Roncevaux Pass was an ambush by a largely Christian Basque guerilla force and the rearguard of Charlemagne’s retreating army after his invasion of northern Spain on this day in the year 778. The action killed Roland, the commander, and created a legend in the Christian-Moor conflict that would rage for another three centuries. It also immortalized the sacrifices of Christian “knights” and other semi-nobles that would depict them largely as stories would depict them for generations: pure-hearted, noble-browed heroes on horseback in shining armor. That most were paladins–soldiers for hire–seems to be left out.
Roncevaux Pass immortalized the Christian knights as pure-hearted, noble-browed heroes on horseback in shining armor.
On 14 August 1769 Napoleon Bonaparte was born to minor French nobility in Ajaccio, Corsica. He was the master of Europe before he was thirty-five, by which time he was well on the way to destroying it as it was known under the Bourbons. It was Napoleon who won France’s last major war (War of the Sixth Coalition) in 1809: even if they were “victors” in WWI and WWII, France is better described as having survived, rather than “won.” Napoleon, for good or ill, ingrained “libertie, egalitie, fraternitie” into the French soul even as he destroyed the economy, abandoned two armies in the field (Egypt and Russia), and became a romantic legend on both sides of the Atlantic that grew larger with each successive generation.
Napoleon, for good or ill, ingrained “libertie, egalitie, fraternitie” into the French soul
And, on this date in 1944, France managed to redeem itself somewhat for the disasters of 1815 and 1940, with their rebuilt army’s superb performance during the invasion of Southern France known in history as Operation Anvil-Dragoon Originally intended to be conducted simultaneously with the better-known Overlord landings in Normandy, the landings on the French Riviera had to wait for landing craft. Legend has it that Winston Churchill was unhappy with what he saw as a diversion from more important turf in the Balkans (contemporary discussion says this is not as true as Churchill would have later stated it was). So, according to legend, the name Operation Anvil was changed to Dragoon because Churchill was “dragooned” into supporting it, though the reason for the name change was somewhat more prosaic and not Churchill’s at all.

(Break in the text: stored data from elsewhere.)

(** One symbolic-execution step of a [wp] goal, driven by the program. *)
Ltac wp_step :=
  lazymatch goal with
  | |- wp _ (mret _) _ _ _ => apply wp_ret
  | |- wp _ (_ ≫= _) _ _ _ => apply wp_bind
  | |- wp _ (modify _) _ _ _ => apply wp_modify
  | |- wp _ get_state _ _ _ => apply wp_get
  | |- wp _ (put_state _) _ _ _ => apply wp_put
  | |- wp _ (fatal _) _ _ _ => apply wp_fatal; intros ?
  | |- wp _ (when _ _) _ _ _ => apply wp_when; intros ?
  | |- wp _ (zoom _ _ _) _ _ _ => apply wp_zoom
  | |- wp _ (with_local _ _) _ _ _ => apply wp_with_local
  | |- wp _ (match ?x with _ => _ end) _ _ _ => destruct x eqn:?; subst
  end; simpl.

Ltac wp_steps := repeat wp_step.

(** Invert an equation [m s = Ok a s'] whose computation is a bind. *)
Ltac inv_bind H :=
  rewrite bind_eq in H;
  lazymatch type of H with
  | context [match ?m ?s with Ok _ _ => _ | _ => _ end] =>
      let E := fresh "E" in
      destruct (m s) as [?a ?s'| | | ] eqn:E; try discriminate H
  end.

(** ** Generic lemmas *)

Lemma lookup_weaken_ne {A} (m1 m2 : gmap Z A) k x y :
  m1 ⊆ m2 → m1 !! k = Some x → m2 !! k = Some y → x = y.
Proof. intros Hs H1 H2. pose proof (lookup_weaken _ _ _ _ H1 Hs). congruence. Qed.

Lemma NoDup_submseteq {A} (l k : list A) : l ⊆+ k → NoDup k → NoDup l.
Proof.
  intros Hs Hk. apply submseteq_Permutation in Hs as [l' Hl]. rewrite Hl in Hk.
  by apply NoDup_app in Hk as [? _].
Qed.

Section filters.
Context {A : Type} (R : relation A) (P : A → Prop) `{∀ x, Decision (P x)}.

...the landings on the French Riviera had to wait for landing craft.
Ultimately, in the distance of time, we can see that 14 August, for France, was just another day, though in 1945 it was, like the rest of the world, a relief when Japan agreed to surrender and the Showa Emperor Hirohito publicly agreed with the broadcast of the Imperial Rescript in 15 August, 1945. But legends like the romantic knights of French stories, the “genius” of Napoleon and the landings in Southern France live on, as do the legends of a Japanese “surrender” by a “government” that was anything but. But that’s another story.